ASSIGNMENT ::
The "(rr_total_idle_time st +" line through the end of the listing below is what to set down, word for word, and nothing else.

-- -- --

(** X26.  Every analysis comes with at least one and at most three
    pronunciation tips, whatever the transcript and the target are. *)
Theorem analysis_has_one_to_three_tips (transcript target_letter : string)
    (phonics_mode : bool) :
  (1 <= length (pronunciation_tips
                  (analyze_pronunciation transcript target_letter phonics_mode)) <= 3)%nat.
Proof.
  unfold analyze_pronunciation.
  destruct (table_get _ letter_phonemes) as [expected|]; [|cbn; lia].
  destruct (_detect_phonemes _ _) as [detected|e]; [|cbn; lia].
  cbn [pronunciation_tips]. apply tips_count.
Qed.

Lemma vowel_cases (k tip : string) :
  table_get k mouth_tips = Some tip ->
  (k = "A" \/ k = "E" \/ k = "I" \/ k = "O" \/ k = "U").
Proof.
  intros Ht. apply PhonemeFacts.table_get_In in Ht. cbn in Ht.
  repeat (destruct Ht as [[= <- _] | Ht]; [tauto|]). contradiction.
Qed.

(** X27.  For the targets A, E, I, O and U the mouth-shape tip of the
    letter is always among the tips, as the last one: the cut to three
    tips never removes it. *)
Theorem vowel_keeps_mouth_tip (transcript target_letter : string) (phonics_mode : bool)
    (tip : string) :
  table_get (PyStr.upper target_letter) mouth_tips = Some tip ->
  last (pronunciation_tips (analyze_pronunciation transcript target_letter phonics_mode))
  = Some tip.
Proof.
  intros Ht. unfold analyze_pronunciation.
  pose proof (vowel_cases _ _ Ht) as Hv.
  destruct (_detect_phonemes (_normalize_transcript transcript) (PyStr.upper target_letter))
    as [detected|e] eqn:Hd.
  - destruct Hv as [Hk | [Hk | [Hk | [Hk | Hk]]]]; rewrite Hk in *;
      cbn [table_get String.eqb Ascii.eqb Bool.eqb letter_phonemes pronunciation_tips];
      injection Ht as <-;
      unfold _get_pronunciation_tips; rewrite !filter_cons, filter_nil;
      match goal with
      | |- context [mem ?p1 detected] =>
          destruct (mem p1 detected);
          match goal with
          | |- context [mem ?p2 detected] => destruct (mem p2 detected)
          end
      end; vm_compute; reflexivity.
  - exfalso. unfold _detect_phonemes in Hd.
    destruct Hv as [Hk | [Hk | [Hk | [Hk | Hk]]]]; rewrite Hk in Hd;
      destruct (PyStr.contains _ _); discriminate.
Qed.
Definition schedule_priority (fuel : nat) (h : Heap) (ps : list ref)
  : policy_outcome :=
  schedule_select (fun p => (priority p, arrival_time p)) ps fuel h.

(** ** [schedule_rr] *)

(** The local variables of [schedule_rr] that change in its loop.  The ready
    queue (a [deque]) holds references to the objects of [processes_copy]. *)
Record rr_state := mk_rr_state {
  rr_heap : Heap;
  ready_queue : list ref;
  rr_gantt : list GanttEntry;
  rr_current_time : Z;
  rr_total_idle_time : Z;
  completed : nat;
  process_index : nat
}.

(** The inner loop
    [while process_index < len(processes_copy) and
           processes_copy[process_index].arrival_time <= current_time],
    run over [waiting], the part of [processes_copy] from [process_index]
    on. *)
Fixpoint admit_arrivals (h : Heap) (current_time : Z) (waiting : list ref)
    (ready_queue : list ref) (process_index : nat) : list ref * nat :=
  match waiting with
  | [] => (ready_queue, process_index)
  | r :: waiting' =>
    if (arrival_time (h !!! r) <=? current_time)%Z then
      admit_arrivals h current_time waiting' (ready_queue ++ [r]) (S process_index)
    else (ready_queue, process_index)
  end.

Section RoundRobin.
Variable processes_copy : list ref.
Variable time_quantum : Z.

(** The [if not ready_queue] branch at the head of the loop body. *)
Definition rr_idle (st : rr_state) : outcome rr_state :=
  match ready_queue st with
  | [] =>
    match processes_copy !! process_index st with
    | None => Raise IndexError
    | Some r =>
      let next_arrival := arrival_time (rr_heap st !!! r) in
      Ok (mk_rr_state (rr_heap st)
            (ready_queue st ++ [r])
            (rr_gantt st ++
               [mkGanttEntry IDLE (rr_current_time st) next_arrival])
            next_arrival
            (rr_total_idle_time st + (next_arrival - rr_current_time st))%Z
            (completed st)
            (S (process_index st)))
    end
  | _ :: _ => Ok st
  end.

-- -- --

SOLUTION TO THIS PROBLEM ::
            (rr_total_idle_time st + (next_arrival - rr_current_time st))%Z
            (completed st)
            (S (process_index st)))
    end
  | _ :: _ => Ok st
  end.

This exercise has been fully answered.